Population pharmacokinetics,protein binding and antiarrhythmic effects of disopyramide enantiomers in arrhythmic patients

Disopyramide (DP) is widely used as an antiarrhythmic agent. The antiarrhythmic effects of its enantiomers differ from each other and its metabolism and protein binding are also stereoselective. Population pharmacokinetic parameters of DP racemate, enantiomers (S(+)-DP, R(-)-DP), and their unbound concentrations (uDP, S(+)-uDP and R(-)-uDP) were analyzed using the nonlinear mixed effect model (NONMEM) program. Data were available from 108 points of 33 arrhythmic patients on maintenance therapy with DP racemate. We evaluated the factors to which pharmacokinetic parameters are attributed and the relationships between each serum concentration and the antiarrhythmic effect. A one-compartment model was fitted to the data using NONMEM. For DP, S(+)-DP and R(-)-DP, elimination rate constants (kes) were estimated as 0.0648, 0.0663 and 0.0691/h, respectively and the mean apparent volume of distribution (Vd/F) were estimated as 63.2, 54.1 and 71.6 l, respectively. Using the ke and Vd/F values estimated by NONMEM, time-concentration curves were well fitted to the observed data. Unbound fractions of both DP enantiomers showed nonlinearity and the binding ratio of S(+)-DP was 0.84 +/- 0.07, which was higher than that of R(-)-DP [0.70 +/- 0.11 (p < 0.01)]. Unbound fractions of both DP enantiomers correlated with alpha1-acid glycoprotein (AGP) (p < 0.01). On the other hand, using NONMEM, a significant proportion of the variability of Vd/F could be attributed only to AGP (p < 0.001).
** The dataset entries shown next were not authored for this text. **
(** * A shallow embedding of the voice-assistant backend

    The development follows the Python sources under
    [voice-assistant/backend]:

    - [models/conversation.py]      ([ConversationSession], [ConversationManager])
    - [services/voice_pipeline.py]  ([VoicePipeline])
    - [services/groq_service.py]    ([GroqService.optimize_for_voice])
    - [services/elevenlabs_service.py] ([ElevenLabsService.text_to_speech])
    - [services/analytics_service.py]  ([AnalyticsService])
    - [main.py]                     (the three module-level service objects,
                                     [websocket_endpoint])

    Conventions of the embedding.

    - A Python [float] is the rational number ([Q]) it denotes; a Python
      [int] is a [Z]. Readings of the clock and the seconds between two of
      them are kept exact. The averages, percentages and roundings that
      the analytics and the manager compute ([sum], [/], [*], [round])
      round every result to the nearest binary64 number ([to_double]); a
      result beyond the range of binary64 (an infinity) is not modelled.
    - A naive [datetime] is the number of microseconds since a fixed
      midnight; a [date] is the number of days since that midnight.
      An ISO-format string of a [datetime] is kept as the [datetime] itself
      ([isoformat] and [fromisoformat] are inverse to each other).
    - A Python [dict] that is iterated is an insertion-ordered association
      list ([Dict]); a [dict] that is only looked up is a [gmap].
    - Methods are computations in a state-and-exception monad [M]: the state
      is the object together with the environment [Env] (the system clock
      and the log of calls made to the external capabilities).
    - The handlers of the websocket connections are coroutines of one
      event loop: a step relation interleaves them at their [await]s, over
      a store in which the sessions are shared objects ([Server]). *)

From Stdlib Require Import ZArith QArith Qabs Qpower Lia Lqa Ascii String
  Sorted.
From stdpp Require Import base list strings gmap pretty.

Local Open Scope Z_scope.

(** ** Python values *)

Definition datetime : Type := Z.
Definition date : Type := Z.
Definition bytes : Type := list Byte.byte.

Definition microseconds_per_second : Z := 1000000.
Definition microseconds_per_hour : Z := 3600 * microseconds_per_second.
Definition microseconds_per_day : Z := 24 * microseconds_per_hour.

(** [timedelta.total_seconds()] of the difference [later - earlier]. *)
Definition total_seconds (later earlier : datetime) : Q :=
  Qred (Qmake (later - earlier) 1000000).

(** [datetime.date()] and [datetime.hour]. *)
Definition date_of (t : datetime) : date := t / microseconds_per_day.
Definition hour_of (t : datetime) : Z := (t / microseconds_per_hour) mod 24.

(** [timedelta(days=n)]. *)
Definition timedelta_days (n : Z) : Z := n * microseconds_per_day.

(** [l[-n:]] for a positive [n]: the last [n] elements, all of [l] when it
    is shorter. *)
Definition last_n {A : Type} (n : nat) (l : list A) : list A :=
  drop (length l - n) l.

(** [l[:n]]. *)
Definition first_n {A : Type} (n : nat) (l : list A) : list A := take n l.

(** Rounding of a rational to the nearest integer, halves to the even
    neighbour. *)
Definition round_half_even (q : Q) : Z :=
  let n := Qnum q in
  let d := Z.pos (Qden q) in
  let fl := n / d in
  let r := n mod d in
  match (2 * r) ?= d with
  | Lt => fl
  | Gt => fl + 1
  | Eq => if Z.even fl then fl else fl + 1
  end.

(** The exponent of a positive rational: the [k] with
    [2 ^ k <= q < 2 ^ (k + 1)]. *)
Definition ilog2 (q : Q) : Z :=
  let k := Z.log2 (Qnum q) - Z.log2 (Z.pos (Qden q)) in
  if Qle_bool (2 ^ k) q then k else k - 1.

(** The binary64 number nearest to a rational, halves to the even
    significand: 53 bits of significand above [2 ^ -1022], multiples of
    [2 ^ -1074] below. It is what a float operation returns for the exact
    result [q], as long as the result is within the range of binary64. *)
Definition to_double (q : Q) : Q :=
  if Qeq_bool q 0 then 0%Q
  else
    let e := Z.max (ilog2 (Qabs q) - 52) (-1074) in
    Qred (inject_Z (round_half_even (q / 2 ^ e)) * 2 ^ e).

(** [x + y], [x * y] and [x / y] on floats; an [int] operand is converted
    to a float first. *)
Definition fadd (x y : Q) : Q := to_double (to_double x + to_double y).
Definition fmul (x y : Q) : Q := to_double (to_double x * to_double y).
Definition fdiv (x y : Q) : Q := to_double (to_double x / to_double y).

(** [a / b] on two [int]s: the float nearest to the quotient. *)
Definition true_div (a b : Z) : Q := to_double (inject_Z a / inject_Z b).

(** [sum(xs)] on floats: from 0, from the left, each addition rounded
    (as CPython adds them up to version 3.11; later versions compensate
    the rounding errors of the additions). *)
Definition fsum (xs : list Q) : Q := fold_left fadd xs 0%Q.

(** [(a / b) * 100] on two [int]s. *)
Definition percentage (a b : Z) : Q := fmul (true_div a b) 100.

(** [round(x, 2)] on a float: the float nearest to the decimal with two
    places that is nearest to [x], halves to the even neighbour. *)
Definition round2 (x : Q) : Q :=
  to_double (Qmake (round_half_even (to_double x * 100)) 100).

(** One entry of a conversation history: the dictionaries
    [{"role", "content", "timestamp", "confidence"}] of a session and
    [{"role", "content"}] of the pipeline's own store. A key that is absent
    is [None]. *)
Record Message : Type := mkMessage {
  role : string;
  content : string;
  timestamp : option datetime;
  confidence : option Q
}.

(** ** Insertion-ordered dictionaries *)

Module Dict.
Section Dict.
Context {K V : Type} `{EqDecision K}.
NONMEM was able to clarify the pharmacokinetic features in the protein binding of DP. Individual steady state concentrations were estimated by NONMEM using the Bayesian method. The average unbound concentrations of all nine responders were higher than those of the four non-responders, even though this difference was not significant. Unbound concentrations may reflect drug concentrations in the tissue, which suggests that these concentrations may indicate an antiarrhythmic effect rather than the total concentration.